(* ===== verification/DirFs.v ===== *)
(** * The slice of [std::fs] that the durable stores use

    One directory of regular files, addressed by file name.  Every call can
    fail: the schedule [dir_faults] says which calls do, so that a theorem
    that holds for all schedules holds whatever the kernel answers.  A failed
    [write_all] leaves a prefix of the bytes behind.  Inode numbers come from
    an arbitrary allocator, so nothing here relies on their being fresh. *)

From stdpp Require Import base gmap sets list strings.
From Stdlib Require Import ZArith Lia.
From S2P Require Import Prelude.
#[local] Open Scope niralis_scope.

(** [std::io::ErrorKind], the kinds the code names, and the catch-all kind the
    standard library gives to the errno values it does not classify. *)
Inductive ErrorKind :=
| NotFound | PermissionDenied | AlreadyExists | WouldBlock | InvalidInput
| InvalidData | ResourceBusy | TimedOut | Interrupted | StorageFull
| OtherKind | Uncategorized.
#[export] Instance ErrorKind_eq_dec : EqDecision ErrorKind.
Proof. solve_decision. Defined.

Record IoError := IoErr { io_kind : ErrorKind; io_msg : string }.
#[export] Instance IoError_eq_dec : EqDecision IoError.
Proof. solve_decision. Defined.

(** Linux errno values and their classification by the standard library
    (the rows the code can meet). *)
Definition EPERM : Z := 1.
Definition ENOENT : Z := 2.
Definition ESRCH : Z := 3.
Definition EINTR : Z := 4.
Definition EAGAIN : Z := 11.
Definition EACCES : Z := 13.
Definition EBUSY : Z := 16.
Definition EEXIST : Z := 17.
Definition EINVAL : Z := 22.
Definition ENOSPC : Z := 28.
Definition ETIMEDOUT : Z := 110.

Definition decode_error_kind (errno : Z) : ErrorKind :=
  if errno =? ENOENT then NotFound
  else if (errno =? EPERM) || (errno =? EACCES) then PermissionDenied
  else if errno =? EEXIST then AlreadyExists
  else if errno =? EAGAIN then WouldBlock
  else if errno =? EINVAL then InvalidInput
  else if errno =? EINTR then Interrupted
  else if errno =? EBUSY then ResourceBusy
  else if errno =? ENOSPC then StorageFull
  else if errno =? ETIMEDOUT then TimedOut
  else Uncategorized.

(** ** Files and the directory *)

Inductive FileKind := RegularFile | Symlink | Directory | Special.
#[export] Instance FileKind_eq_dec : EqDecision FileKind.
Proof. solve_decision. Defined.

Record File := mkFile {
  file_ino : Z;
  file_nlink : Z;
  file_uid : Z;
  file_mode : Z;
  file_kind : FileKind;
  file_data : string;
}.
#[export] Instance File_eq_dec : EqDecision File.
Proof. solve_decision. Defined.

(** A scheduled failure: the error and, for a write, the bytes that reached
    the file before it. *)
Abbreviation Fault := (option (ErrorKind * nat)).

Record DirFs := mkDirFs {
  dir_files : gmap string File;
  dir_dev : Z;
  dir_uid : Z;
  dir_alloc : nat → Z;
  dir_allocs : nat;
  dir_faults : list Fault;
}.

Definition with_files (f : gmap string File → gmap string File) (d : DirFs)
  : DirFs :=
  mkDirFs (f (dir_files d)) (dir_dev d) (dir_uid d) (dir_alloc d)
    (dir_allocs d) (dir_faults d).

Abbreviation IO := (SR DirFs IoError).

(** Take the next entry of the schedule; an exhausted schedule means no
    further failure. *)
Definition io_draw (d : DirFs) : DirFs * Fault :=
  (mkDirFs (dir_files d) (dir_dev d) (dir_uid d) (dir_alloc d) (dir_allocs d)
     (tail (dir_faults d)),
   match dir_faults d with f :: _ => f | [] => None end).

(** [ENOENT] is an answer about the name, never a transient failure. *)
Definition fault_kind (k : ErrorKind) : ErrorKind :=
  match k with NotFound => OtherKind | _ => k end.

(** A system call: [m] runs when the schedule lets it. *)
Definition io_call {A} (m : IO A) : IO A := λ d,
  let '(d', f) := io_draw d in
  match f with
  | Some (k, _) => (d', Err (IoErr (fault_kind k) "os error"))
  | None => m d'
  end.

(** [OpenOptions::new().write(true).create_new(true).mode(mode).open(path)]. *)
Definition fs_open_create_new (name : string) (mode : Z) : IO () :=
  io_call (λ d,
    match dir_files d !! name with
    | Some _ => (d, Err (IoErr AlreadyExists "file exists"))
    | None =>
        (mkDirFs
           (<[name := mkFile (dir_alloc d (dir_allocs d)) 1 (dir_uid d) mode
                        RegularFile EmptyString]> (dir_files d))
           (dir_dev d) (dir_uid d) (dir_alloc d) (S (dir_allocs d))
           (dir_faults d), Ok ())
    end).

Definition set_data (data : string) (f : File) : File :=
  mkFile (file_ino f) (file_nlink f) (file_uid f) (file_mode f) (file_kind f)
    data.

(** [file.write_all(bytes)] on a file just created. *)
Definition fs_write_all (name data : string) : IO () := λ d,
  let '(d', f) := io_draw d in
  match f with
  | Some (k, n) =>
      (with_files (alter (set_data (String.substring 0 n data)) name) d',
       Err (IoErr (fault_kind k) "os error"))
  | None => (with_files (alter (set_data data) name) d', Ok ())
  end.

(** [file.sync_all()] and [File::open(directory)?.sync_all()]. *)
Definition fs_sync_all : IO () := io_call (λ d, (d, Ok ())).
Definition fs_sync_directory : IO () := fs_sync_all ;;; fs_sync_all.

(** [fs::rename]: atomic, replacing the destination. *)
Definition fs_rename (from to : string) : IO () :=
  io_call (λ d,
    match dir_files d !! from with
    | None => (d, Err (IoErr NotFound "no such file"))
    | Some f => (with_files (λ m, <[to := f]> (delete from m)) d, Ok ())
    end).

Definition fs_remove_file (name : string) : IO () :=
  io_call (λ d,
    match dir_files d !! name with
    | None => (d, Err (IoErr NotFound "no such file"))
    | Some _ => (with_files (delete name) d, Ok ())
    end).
...
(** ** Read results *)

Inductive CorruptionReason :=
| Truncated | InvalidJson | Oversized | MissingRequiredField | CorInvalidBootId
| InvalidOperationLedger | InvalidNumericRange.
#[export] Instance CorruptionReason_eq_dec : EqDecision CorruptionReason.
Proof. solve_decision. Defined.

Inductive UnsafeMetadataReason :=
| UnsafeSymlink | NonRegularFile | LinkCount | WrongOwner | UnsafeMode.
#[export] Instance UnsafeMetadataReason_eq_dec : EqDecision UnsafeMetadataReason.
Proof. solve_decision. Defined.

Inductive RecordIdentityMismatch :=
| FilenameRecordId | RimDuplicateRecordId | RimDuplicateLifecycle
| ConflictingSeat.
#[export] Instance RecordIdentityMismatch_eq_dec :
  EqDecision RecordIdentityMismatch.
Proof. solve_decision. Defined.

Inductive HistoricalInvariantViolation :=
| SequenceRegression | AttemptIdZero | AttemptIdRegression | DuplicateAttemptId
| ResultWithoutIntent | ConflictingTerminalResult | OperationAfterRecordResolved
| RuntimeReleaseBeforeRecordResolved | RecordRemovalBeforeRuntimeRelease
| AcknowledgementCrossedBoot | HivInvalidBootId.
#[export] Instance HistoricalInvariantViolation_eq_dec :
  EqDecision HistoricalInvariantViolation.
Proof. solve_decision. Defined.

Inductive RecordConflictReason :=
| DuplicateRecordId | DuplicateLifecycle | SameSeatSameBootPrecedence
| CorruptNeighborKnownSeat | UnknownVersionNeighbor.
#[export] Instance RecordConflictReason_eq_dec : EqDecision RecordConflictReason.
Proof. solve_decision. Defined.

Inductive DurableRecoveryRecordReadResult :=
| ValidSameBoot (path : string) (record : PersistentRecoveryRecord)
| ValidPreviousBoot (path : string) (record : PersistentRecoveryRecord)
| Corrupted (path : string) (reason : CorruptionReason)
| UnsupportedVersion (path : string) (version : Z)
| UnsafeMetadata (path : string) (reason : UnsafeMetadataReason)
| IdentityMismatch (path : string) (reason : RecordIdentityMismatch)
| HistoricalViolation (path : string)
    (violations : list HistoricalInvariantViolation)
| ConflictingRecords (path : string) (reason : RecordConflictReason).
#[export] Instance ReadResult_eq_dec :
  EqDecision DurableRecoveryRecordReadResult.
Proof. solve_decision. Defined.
==
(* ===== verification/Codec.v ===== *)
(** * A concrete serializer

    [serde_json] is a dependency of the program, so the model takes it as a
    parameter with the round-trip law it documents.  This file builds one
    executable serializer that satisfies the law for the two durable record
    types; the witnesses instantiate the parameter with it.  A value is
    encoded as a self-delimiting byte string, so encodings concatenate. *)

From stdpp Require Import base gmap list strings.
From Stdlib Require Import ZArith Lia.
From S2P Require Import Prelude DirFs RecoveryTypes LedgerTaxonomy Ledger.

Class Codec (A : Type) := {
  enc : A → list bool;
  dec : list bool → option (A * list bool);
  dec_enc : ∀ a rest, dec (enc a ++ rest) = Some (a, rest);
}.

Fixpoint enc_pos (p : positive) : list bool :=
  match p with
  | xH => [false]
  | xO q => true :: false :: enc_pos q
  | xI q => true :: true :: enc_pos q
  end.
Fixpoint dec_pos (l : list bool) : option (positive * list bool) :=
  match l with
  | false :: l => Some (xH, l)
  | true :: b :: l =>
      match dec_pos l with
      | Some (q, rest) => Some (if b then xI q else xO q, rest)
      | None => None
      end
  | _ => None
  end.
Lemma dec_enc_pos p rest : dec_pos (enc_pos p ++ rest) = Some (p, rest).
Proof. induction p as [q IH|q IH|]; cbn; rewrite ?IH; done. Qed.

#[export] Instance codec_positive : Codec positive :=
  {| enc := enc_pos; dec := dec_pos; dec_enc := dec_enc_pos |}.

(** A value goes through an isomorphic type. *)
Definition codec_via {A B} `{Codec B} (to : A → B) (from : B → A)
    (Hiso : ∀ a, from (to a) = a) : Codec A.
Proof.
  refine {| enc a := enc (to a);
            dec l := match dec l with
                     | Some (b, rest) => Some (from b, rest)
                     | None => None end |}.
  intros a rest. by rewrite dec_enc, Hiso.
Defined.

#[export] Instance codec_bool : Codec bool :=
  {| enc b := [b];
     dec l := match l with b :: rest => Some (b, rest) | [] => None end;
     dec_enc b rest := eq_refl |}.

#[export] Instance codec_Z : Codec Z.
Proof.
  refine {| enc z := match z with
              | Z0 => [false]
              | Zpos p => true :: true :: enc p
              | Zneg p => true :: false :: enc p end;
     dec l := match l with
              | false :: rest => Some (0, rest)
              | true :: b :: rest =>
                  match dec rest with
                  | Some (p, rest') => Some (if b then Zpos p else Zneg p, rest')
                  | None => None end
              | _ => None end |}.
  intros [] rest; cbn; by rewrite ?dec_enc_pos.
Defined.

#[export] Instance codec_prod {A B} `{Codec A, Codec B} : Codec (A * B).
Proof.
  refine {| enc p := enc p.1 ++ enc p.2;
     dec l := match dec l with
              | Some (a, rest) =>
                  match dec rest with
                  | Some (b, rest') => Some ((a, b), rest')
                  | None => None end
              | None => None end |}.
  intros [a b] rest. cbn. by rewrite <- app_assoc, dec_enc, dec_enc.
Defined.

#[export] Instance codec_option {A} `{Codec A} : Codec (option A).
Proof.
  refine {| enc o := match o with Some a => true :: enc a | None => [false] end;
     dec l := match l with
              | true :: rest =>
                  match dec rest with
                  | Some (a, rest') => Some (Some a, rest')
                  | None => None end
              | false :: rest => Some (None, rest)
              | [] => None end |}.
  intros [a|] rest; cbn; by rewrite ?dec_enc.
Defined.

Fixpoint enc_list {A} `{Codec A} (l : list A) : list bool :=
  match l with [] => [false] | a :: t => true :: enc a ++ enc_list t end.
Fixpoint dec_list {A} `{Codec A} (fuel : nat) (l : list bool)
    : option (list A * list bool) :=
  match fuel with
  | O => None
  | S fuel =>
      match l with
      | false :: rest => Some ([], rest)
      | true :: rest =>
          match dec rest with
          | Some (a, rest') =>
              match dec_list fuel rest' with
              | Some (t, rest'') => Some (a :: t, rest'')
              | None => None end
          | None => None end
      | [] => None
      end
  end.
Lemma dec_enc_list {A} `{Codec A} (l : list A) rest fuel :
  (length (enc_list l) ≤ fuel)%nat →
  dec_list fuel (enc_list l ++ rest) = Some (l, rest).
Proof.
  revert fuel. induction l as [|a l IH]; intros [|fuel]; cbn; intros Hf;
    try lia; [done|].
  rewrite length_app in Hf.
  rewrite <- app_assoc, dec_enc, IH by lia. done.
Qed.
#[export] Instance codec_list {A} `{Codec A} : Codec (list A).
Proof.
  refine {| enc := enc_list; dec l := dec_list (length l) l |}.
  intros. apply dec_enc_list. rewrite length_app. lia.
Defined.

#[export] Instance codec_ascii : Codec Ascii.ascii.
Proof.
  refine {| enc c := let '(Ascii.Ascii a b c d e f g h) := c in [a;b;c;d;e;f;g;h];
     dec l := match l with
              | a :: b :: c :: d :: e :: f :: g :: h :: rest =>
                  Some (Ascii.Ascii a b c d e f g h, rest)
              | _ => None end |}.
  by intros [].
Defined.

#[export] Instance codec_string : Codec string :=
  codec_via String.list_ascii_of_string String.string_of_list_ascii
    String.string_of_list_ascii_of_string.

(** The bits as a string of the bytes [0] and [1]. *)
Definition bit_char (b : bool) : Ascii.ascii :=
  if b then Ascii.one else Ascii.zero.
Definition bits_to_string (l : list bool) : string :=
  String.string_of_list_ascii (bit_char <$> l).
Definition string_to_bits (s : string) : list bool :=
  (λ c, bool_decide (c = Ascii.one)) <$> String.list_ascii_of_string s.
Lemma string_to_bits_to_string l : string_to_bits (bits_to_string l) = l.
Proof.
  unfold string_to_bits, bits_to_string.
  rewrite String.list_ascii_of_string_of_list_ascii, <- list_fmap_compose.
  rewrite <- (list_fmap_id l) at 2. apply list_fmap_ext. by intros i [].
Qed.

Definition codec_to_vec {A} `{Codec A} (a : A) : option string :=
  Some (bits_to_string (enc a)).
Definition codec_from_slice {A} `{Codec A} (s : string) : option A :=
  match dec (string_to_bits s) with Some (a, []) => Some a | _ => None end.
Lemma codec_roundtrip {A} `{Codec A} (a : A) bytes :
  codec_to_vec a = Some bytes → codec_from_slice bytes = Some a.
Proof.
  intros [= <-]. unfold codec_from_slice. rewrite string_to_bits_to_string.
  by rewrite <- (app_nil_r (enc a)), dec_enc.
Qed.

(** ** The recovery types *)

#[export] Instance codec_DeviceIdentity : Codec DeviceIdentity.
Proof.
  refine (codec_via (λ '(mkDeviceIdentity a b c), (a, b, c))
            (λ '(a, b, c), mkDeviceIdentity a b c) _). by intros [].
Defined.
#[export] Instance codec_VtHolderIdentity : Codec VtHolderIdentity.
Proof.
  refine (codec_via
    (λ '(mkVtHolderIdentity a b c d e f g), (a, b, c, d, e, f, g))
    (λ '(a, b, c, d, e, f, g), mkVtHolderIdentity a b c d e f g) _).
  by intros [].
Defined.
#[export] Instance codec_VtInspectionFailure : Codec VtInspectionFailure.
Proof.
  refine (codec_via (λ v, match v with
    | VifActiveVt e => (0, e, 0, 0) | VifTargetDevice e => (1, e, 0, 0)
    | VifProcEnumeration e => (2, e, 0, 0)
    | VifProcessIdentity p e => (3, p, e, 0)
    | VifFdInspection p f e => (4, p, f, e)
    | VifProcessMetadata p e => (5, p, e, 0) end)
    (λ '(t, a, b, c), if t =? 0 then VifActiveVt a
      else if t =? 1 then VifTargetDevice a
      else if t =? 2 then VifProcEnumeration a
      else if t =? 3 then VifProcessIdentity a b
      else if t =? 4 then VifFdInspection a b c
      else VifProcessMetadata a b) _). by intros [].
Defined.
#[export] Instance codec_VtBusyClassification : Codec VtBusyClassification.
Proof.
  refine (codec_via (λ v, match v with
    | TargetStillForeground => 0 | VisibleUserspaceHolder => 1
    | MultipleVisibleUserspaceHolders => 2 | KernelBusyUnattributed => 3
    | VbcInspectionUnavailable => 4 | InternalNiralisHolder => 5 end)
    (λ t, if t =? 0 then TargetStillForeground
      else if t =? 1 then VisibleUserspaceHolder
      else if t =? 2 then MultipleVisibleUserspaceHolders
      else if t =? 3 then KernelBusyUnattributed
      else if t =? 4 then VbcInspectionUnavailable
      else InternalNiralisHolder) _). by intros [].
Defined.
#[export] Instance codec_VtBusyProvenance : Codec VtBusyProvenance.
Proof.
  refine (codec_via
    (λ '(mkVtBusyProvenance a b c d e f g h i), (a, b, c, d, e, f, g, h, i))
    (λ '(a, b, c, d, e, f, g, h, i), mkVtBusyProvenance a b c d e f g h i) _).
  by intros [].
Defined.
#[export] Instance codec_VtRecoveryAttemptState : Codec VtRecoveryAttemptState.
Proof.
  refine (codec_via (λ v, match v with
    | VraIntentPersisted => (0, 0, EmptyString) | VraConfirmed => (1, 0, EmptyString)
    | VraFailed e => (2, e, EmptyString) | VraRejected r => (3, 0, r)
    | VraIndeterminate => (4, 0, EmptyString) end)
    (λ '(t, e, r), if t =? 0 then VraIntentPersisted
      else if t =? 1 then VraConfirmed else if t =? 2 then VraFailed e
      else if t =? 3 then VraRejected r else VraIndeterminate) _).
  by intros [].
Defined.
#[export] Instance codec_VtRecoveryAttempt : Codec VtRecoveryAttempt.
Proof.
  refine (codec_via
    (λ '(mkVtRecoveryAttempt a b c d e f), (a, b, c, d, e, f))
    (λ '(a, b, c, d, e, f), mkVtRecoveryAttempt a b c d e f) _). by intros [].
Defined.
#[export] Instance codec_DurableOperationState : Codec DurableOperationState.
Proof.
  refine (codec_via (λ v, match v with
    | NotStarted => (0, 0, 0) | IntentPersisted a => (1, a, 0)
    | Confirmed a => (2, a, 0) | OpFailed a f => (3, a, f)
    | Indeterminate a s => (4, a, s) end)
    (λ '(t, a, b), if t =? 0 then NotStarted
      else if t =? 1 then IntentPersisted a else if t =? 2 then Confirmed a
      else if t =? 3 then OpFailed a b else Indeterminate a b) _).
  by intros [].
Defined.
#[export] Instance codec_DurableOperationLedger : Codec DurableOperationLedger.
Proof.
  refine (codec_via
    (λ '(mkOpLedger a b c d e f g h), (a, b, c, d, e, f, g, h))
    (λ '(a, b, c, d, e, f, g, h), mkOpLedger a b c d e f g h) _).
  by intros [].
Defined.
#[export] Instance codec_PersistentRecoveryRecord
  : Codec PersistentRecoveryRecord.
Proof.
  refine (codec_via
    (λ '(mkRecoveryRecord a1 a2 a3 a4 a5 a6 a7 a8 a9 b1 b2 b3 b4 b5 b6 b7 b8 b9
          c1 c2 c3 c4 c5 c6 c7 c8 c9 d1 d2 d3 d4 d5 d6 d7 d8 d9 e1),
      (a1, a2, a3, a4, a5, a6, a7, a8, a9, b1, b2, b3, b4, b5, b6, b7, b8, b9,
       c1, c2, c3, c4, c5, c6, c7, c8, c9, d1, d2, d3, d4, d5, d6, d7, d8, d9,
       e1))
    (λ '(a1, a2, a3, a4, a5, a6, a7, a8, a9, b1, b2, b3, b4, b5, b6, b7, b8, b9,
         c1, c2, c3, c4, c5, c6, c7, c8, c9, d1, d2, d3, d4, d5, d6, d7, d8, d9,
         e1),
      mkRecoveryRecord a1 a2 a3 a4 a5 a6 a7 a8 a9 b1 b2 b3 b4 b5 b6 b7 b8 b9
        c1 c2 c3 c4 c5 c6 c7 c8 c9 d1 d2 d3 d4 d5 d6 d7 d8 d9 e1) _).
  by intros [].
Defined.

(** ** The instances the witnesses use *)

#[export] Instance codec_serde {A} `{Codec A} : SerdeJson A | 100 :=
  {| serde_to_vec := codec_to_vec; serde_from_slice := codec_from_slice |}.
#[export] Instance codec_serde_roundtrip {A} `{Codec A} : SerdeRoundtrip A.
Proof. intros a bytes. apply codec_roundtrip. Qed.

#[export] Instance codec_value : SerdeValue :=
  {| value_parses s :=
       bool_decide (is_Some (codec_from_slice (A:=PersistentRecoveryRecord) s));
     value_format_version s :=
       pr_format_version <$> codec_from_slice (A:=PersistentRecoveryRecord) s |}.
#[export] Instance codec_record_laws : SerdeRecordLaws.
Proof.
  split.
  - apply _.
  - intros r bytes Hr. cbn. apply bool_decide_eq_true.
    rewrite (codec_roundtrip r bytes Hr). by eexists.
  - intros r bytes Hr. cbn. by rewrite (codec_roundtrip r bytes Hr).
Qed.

> **TASK BRIEF**
Look through the material for "Hiso". Copy each line that has it.

> **EXERCISE RESULT**
    (Hiso : ∀ a, from (to a) = a) : Codec A.
  intros a rest. by rewrite dec_enc, Hiso.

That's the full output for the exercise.